I really am big on the RU486 approach and wish america would "get with it" as the only ethical after-the-fact birth control method. I do not want to see a wholesale overturning of Roe v. Wade, and personally doubt this will happen. Too many rich republican women getting abortions just like po' demmicrat ones!
Your pal, Tom
Tom,
Some thoughts on the subject:
- I'm pretty sure that the courts are going to strike it down, because as usual there isn't an exception for legitimate medical emergencies, thus rendering all the shouting moot. This was just an exercise in appeasing the religious right, nothing more. Sometimes I think they leave that exception out on purpose knowing it won't pass muster in the courts.
- There is another 3rd trimester abortion procedure which is never mentioned in any of the P.B.A. bills. I forget the clinical name but it consists of killing the baby in the uterus, cutting it up, and extracting the pieces through the cervix. To me this one is a lot worse than P.B.A. It's also harder and more dangerous, but if the ban isn't struck down in the courts then that's the procedure they're going to start using. Since legislatures consistently leave this procedure out of those bills (and Dr Bill Frist oughta know) this to me is further evidence that conservative politicians aren't serious about banning 3rd trimester abortions.
- Partial-birth abortion may be rare but that doesn't mean it's never necessary (as opposed to voluntary).

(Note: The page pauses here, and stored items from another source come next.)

(* ===== verification/Command.v ===== *)
(** Commands ([src/libzmq/zmq/command.hpp]): what threads and engines tell
    each other.  Threads, engines and pipes are known by their address. *)
From S2P Require Import Prelude.
Local Open Scope Z_scope.

Abbreviation thread_id := positive.
Abbreviation engine_id := positive.
Abbreviation pipe_id := positive.

Inductive engine_command_t :=
  | ec_revive (pipe : pipe_id)
  | ec_head (pipe : pipe_id) (position : Z)
  | ec_send_to (pipe : pipe_id)
  | ec_receive_from (pipe : pipe_id)
  | ec_terminate_pipe (pipe : pipe_id)
  | ec_terminate_pipe_ack (pipe : pipe_id).

(** An engine pointer may be NULL. *)
Inductive command_t :=
  | c_stop
  | c_register_engine (engine : option engine_id)
  | c_unregister_engine (engine : option engine_id)
  | c_engine_command (engine : option engine_id) (command : engine_command_t).

Definition init_stop : command_t := c_stop.
Definition init_register_engine (engine_ : option engine_id) : command_t := c_register_engine engine_.
Definition init_unregister_engine (engine_ : option engine_id) : command_t := c_unregister_engine engine_.
Definition init_engine_send_to (engine_ : option engine_id) (pipe_ : pipe_id) : command_t :=
  c_engine_command engine_ (ec_send_to pipe_).
Definition init_engine_receive_from (engine_ : option engine_id) (pipe_ : pipe_id) : command_t :=
  c_engine_command engine_ (ec_receive_from pipe_).
Definition init_engine_revive (engine_ : option engine_id) (pipe_ : pipe_id) : command_t :=
  c_engine_command engine_ (ec_revive pipe_).
Definition init_engine_head (engine_ : option engine_id) (pipe_ : pipe_id) (position_ : Z) : command_t :=
  c_engine_command engine_ (ec_head pipe_ position_).
Definition init_engine_terminate_pipe (engine_ : option engine_id) (pipe_ : pipe_id) : command_t :=
  c_engine_command engine_ (ec_terminate_pipe pipe_).
Definition init_engine_terminate_pipe_ack (engine_ : option engine_id) (pipe_ : pipe_id) : command_t :=
  c_engine_command engine_ (ec_terminate_pipe_ack pipe_).

#[export] Instance engine_command_eq_dec : EqDecision engine_command_t.
Proof. solve_decision. Defined.

#[export] Instance command_eq_dec : EqDecision command_t.
Proof. solve_decision. Defined.

(** The pipe a command is about. *)
Definition command_pipe (c : engine_command_t) : pipe_id :=
  match c with
  | ec_revive p | ec_head p _ | ec_send_to p | ec_receive_from p | ec_terminate_pipe p
  | ec_terminate_pipe_ack p => p
  end.

(** A command on its way from one thread to another
    ([source_thread->send_command (destination_thread, cmd)]). *)
Record sent := Sent { from : thread_id; to : thread_id; cmd : command_t }.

As far as I'm concerned banning the procedure is wrong when what you're trying to do is ban the behavior of choosing to have such an abortion when there is no medical reason to.
- Although I too believe the fetus in the 3rd trimester is pretty much a human being and shouldn't be aborted if it can be helped, I'm also not the one who's pregnant. In my humble opinion (and with all due respect to your feelings & experiences on this subject) when, where, & how a woman has an abortion is nobody's business but her own. If men were the ones who got pregnant these bills would never pass muster must less both houses of congress.
I've become very cynical lately. Education is the key. Education would empower women and allow them to take the necessary preventive steps so that P.B.A. will someday be the rare procedure it should be. Education to empower women has been shown to work in 3rd world countries, but something like that for sex education will never happen here. I'd like to see RU486 dispensed by school nurses along with honest sexual advice. I'd like to see condom dispensers in high school bathrooms. I'd like to see health education nationwide realize that teaching abstinence is silly because Pandora's box on this subject was opened almost 40 years ago. I'd like to see the Catholic Church take its collective head out of its collective ass on condom use to fight AIDS. I'd like to live in a society that doesn't think kissing a woman's breast requires an "NC-17" rating while cutting it off gets an "R". There are so many preventive & educational steps we as a society could take, but they're never going to happen.